I suppose if the money had been wired it also likely would have been gone, although wires can be reversed, cash can be recovered, checks can be stopped. But Bitcoin you are pretty much hosed.

At a first approximation, crypto is for criminals.

Actually, to about 12 decimal places. Sure, it may be for “anonymity”, but crypto tumblers are purpose built cryptocurreny laundering services. That which isnt outright fraud are boondoggles.

Sorry to hear this, that’s awful. Bitcoin/crypto is one of the few technologies I’d welcome being made illegal, its impact seems overwhelmingly negative both on society and the environment.

That’s a terrible story, sorry to hear it.

My sense is that if she had called the police or some other authorities, they would have done nothing at all. All of these scammers seem to operate with total impunity. I get phone calls from people every day, who claim to be the Social Security police or the Federal Reserve Bank police or whatever. Apparently they don’t have any fear at all. All of them are trying to frighten vulnerable people into sending them money. It doesn’t matter how many times you report them, they never stop. You can try to block their numbers, but they’re all fake caller ID numbers, taking advantage of legal caller ID spoofing capabilities intended for call centers.

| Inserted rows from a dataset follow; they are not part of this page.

(* ===== verification/ConnectionProps.v ===== *)
(** * Properties of connections

    The handshake over the wire establishes two matching sessions; the phase
    machine and its invariant; what a bad packet does in each phase; the
    congestion gate of [flush]; the timers; FEC adaptation. *)

From Stdlib Require Import ZArith Lia Bool List String.
From Stdlib Require Import Strings.Byte.
From stdpp Require Import base list numbers option gmap.
From S2P Require Import Prelude Packet Crypto TestCrypto PacketCodec Fec Float Cc Congestion.
From S2P Require Import Estimators Arbiter Datagram Arq Ack Session Delivery SessionProps Ratchet.
From S2P Require Import Resumption Cookie Stun Probe Identity Handshake Net Tar Connection.

Open Scope Z_scope.

(** ** The handshake over the wire *)

Section Establish.
Context {C : Crypto} {X : X25519} {K : Kem} {D : MlDsa} {H : PlainHash} {N : Noise} {M : Libm}.
Context {CL : CryptoLaws C} {XL : X25519Laws X} {KL : KemLaws K} {NL : NoiseLaws N X}.
Context {T : Type} {CC : CongestionControl T}.

(** Every socket operation of the call succeeds. *)
Definition quiet (env : Env) : Prop := ev_send_error env = fun _ _ => None.

Lemma send_on_quiet env sock b (s : St (T := T)) :
  quiet env -> send_on env sock b s = Done tt (s.1, s.2 ++ [(sock, b)]).
Proof. intros Hq. unfold send_on. by rewrite Hq. Qed.

Lemma send_quiet env b (s : St (T := T)) :
  quiet env -> send env b s = Done tt (s.1, s.2 ++ [(cn_socket s.1, b)]).
Proof. intros Hq. unfold send, bind, get. by rewrite send_on_quiet. Qed.

(** A non-empty packet goes to the handler of the phase. *)
Lemma on_packet_phase env buf (s : St (T := T)) :
  buf <> [] ->
  on_packet env buf s =
  match cn_phase s.1 with
  | ClientWaitChallenge => client_rx_challenge env buf
  | ClientWaitMsg2 => client_rx_msg2 env buf
  | ServerWaitCookie => server_rx_cookie_echo env buf
  | ServerWaitMsg3 => server_rx_msg3 env buf
  | Established => on_data_packet env buf
  | Draining | Closed => ret tt
  end s.
Proof. by destruct buf. Qed.

(** The cookie a server hands out is 32 bytes. *)
Lemma length_cookie f addr now : length (CookieFactory_generate f addr now) = 32%nat.
Proof. apply blake3_keyed_hash_len. Qed.

(** Client: challenge to echo. *)
Lemma client_challenge_run si sr env c hs (pk : KemPublicKey) s cookie out :
  quiet env -> length cookie = 32%nat ->
  cn_phase c = ClientWaitChallenge -> cn_client_hs c = Some hs -> cn_server_kem_pk c = Some pk ->
  noise_sync si sr 0 (ch_noise hs) (sh_noise s) ->
  exists m1 hs1 s1,
    on_packet env (PKT_COOKIE_CHALLENGE :: cookie) (c, out)
    = Done tt (set_cn_phase (set_cn_client_hs c (Some hs1)) ClientWaitMsg2,
               out ++ [(cn_socket c, [PKT_COOKIE_ECHO] ++ cookie
                                       ++ to_le 2 (Z.of_nat (length m1)) ++ m1)])
    /\ read_msg1 s m1 = (Ok (negotiate (sh_preferred_cipher s) (ch_preferred_cipher hs)), s1)
    /\ Z.of_nat (length m1) <= NOISE_MAX_MESSAGE
    /\ noise_sync si sr 1 (sh_noise s1) (ch_noise hs1).
Proof.
  intros Hq Hl Hph Hhs Hpk Hs.
  destruct (msg1_run _ _ hs s pk [] Hs) as (m1 & hs1 & s1 & Hw & Hr & Hm & Hs1).
  exists m1, hs1, s1. split; [|done].
  rewrite on_packet_phase by done. cbn [fst snd]. rewrite Hph. unfold client_rx_challenge.
  cbn [length take]. rewrite Hl. change (S 32 <? 1 + 32)%nat with false.
  rewrite bytes_eqb_refl. cbn [negb orb]. unfold bind, get, lift, ret, modify. cbn [fst snd].
  rewrite Hhs, Hpk. cbn [ok_or]. unfold app in Hw. rewrite Hw. cbn [fst snd].
  rewrite send_quiet by done. cbn [fst snd]. unfold NOISE_MAX_MESSAGE in Hm.
  rewrite wrap_small by (unfold is_u; lia).
  replace (slice (PKT_COOKIE_CHALLENGE :: cookie) 1 33) with cookie; [done|].
  symmetry. apply (slice_last [PKT_COOKIE_CHALLENGE] cookie); [done|lia].
Qed.

(** Server: echo to message 2. *)
Lemma server_echo_run si sr env c f ids s cookie m1 hs1 s1 suite out :
  quiet env -> length cookie = 32%nat -> Z.of_nat (length m1) <= NOISE_MAX_MESSAGE ->
  cn_phase c = ServerWaitCookie -> cn_cookie_factory c = Some f -> cn_server_identity c = Some ids ->
  CookieFactory_verify f (addr_to_string (cn_remote c)) cookie (ev_unix_secs env) = true ->
  ServerHandshake_new_with_cipher (ev_hs_rnd env) ids (cn_server_preferred_cipher c) = Ok s ->
  read_msg1 s m1 = (Ok suite, s1) ->
  noise_sync si sr 1 (sh_noise s1) (ch_noise hs1) ->
  exists m2 s2 hs2,
    on_packet env ([PKT_COOKIE_ECHO] ++ cookie ++ to_le 2 (Z.of_nat (length m1)) ++ m1) (c, out)
    = Done tt (set_cn_phase (set_cn_server_hs (set_cn_agreed_cipher c suite) (Some s2)) ServerWaitMsg3,
               out ++ [(cn_socket c, [PKT_HANDSHAKE_MSG] ++ m2)])
    /\ read_msg2 hs1 m2 = (Ok (kem_pk ids, suite), hs2)
    /\ noise_sync si sr 2 (ch_noise hs2) (sh_noise s2).
Proof.
  intros Hq Hl Hm Hph Hf Hid Hv Hnew Hr Hs.
  destruct (msg2_run _ _ hs1 s1 (kem_pk ids) suite [] Hs) as (m2 & s2 & hs2 & Hw & Hr2 & Hs2).
  exists m2, s2, hs2. split; [|done].
  set (pkt := [PKT_COOKIE_ECHO] ++ cookie ++ to_le 2 (Z.of_nat (length m1)) ++ m1).
  unfold NOISE_MAX_MESSAGE in Hm.
  assert (Hlen : length pkt = (35 + length m1)%nat)
    by (unfold pkt; rewrite !length_app, length_to_le, Hl; cbn [length]; lia).
  assert (E1 : slice pkt 1 33 = cookie) by (apply (slice_mid [PKT_COOKIE_ECHO]); [done|lia]).
  assert (E2 : slice pkt 33 35 = to_le 2 (Z.of_nat (length m1))).
  { unfold pkt. rewrite app_assoc. apply slice_mid; [rewrite length_app, Hl; done|by rewrite length_to_le]. }
  assert (E3 : slice pkt 35 (35 + length m1) = m1).
  { unfold pkt. rewrite !app_assoc. apply slice_last; [|lia].
    rewrite !length_app, length_to_le, Hl. done. }
  assert (Ehd : exists tl, pkt = PKT_COOKIE_ECHO :: tl) by (by eexists).
  destruct Ehd as [tl Ehd]. rewrite on_packet_phase by (by rewrite Ehd). cbn [fst snd].
  rewrite Hph. unfold server_rx_cookie_echo. rewrite Hlen.
  replace (35 + length m1 <? 1 + 32 + 2)%nat with false by (symmetry; apply Nat.ltb_ge; lia).
  replace (take 1 pkt) with [PKT_COOKIE_ECHO] by (by rewrite Ehd).
  rewrite bytes_eqb_refl. cbn [negb orb]. unfold bind, get, lift, ret, modify. cbn [fst snd].
  rewrite Hf. cbn [ok_or]. rewrite E1, Hv. cbn [negb]. rewrite E2.
  rewrite from_le_to_le_small by (unfold is_u; lia). rewrite Nat2Z.id.
  rewrite Nat.ltb_irrefl, E3, Hid. cbn [ok_or]. rewrite Hnew, Hr. cbn [fst snd].
  unfold app in Hw. rewrite Hw. cbn [fst snd]. rewrite send_quiet by done. done.
Qed.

She did go to the cops after the fact, and of course, there is nothing for them to do.

If you are a hospital or business that pays millions in Bitcoin ransom, the FBI will watch the coins, but for the small-time stuff no help.

Yeah. The thing that surprises me is that these scammers are pretending to be federal law enforcement officers or representatives of federal agencies. You would think that would be enough to get federal authorities interested, but nope.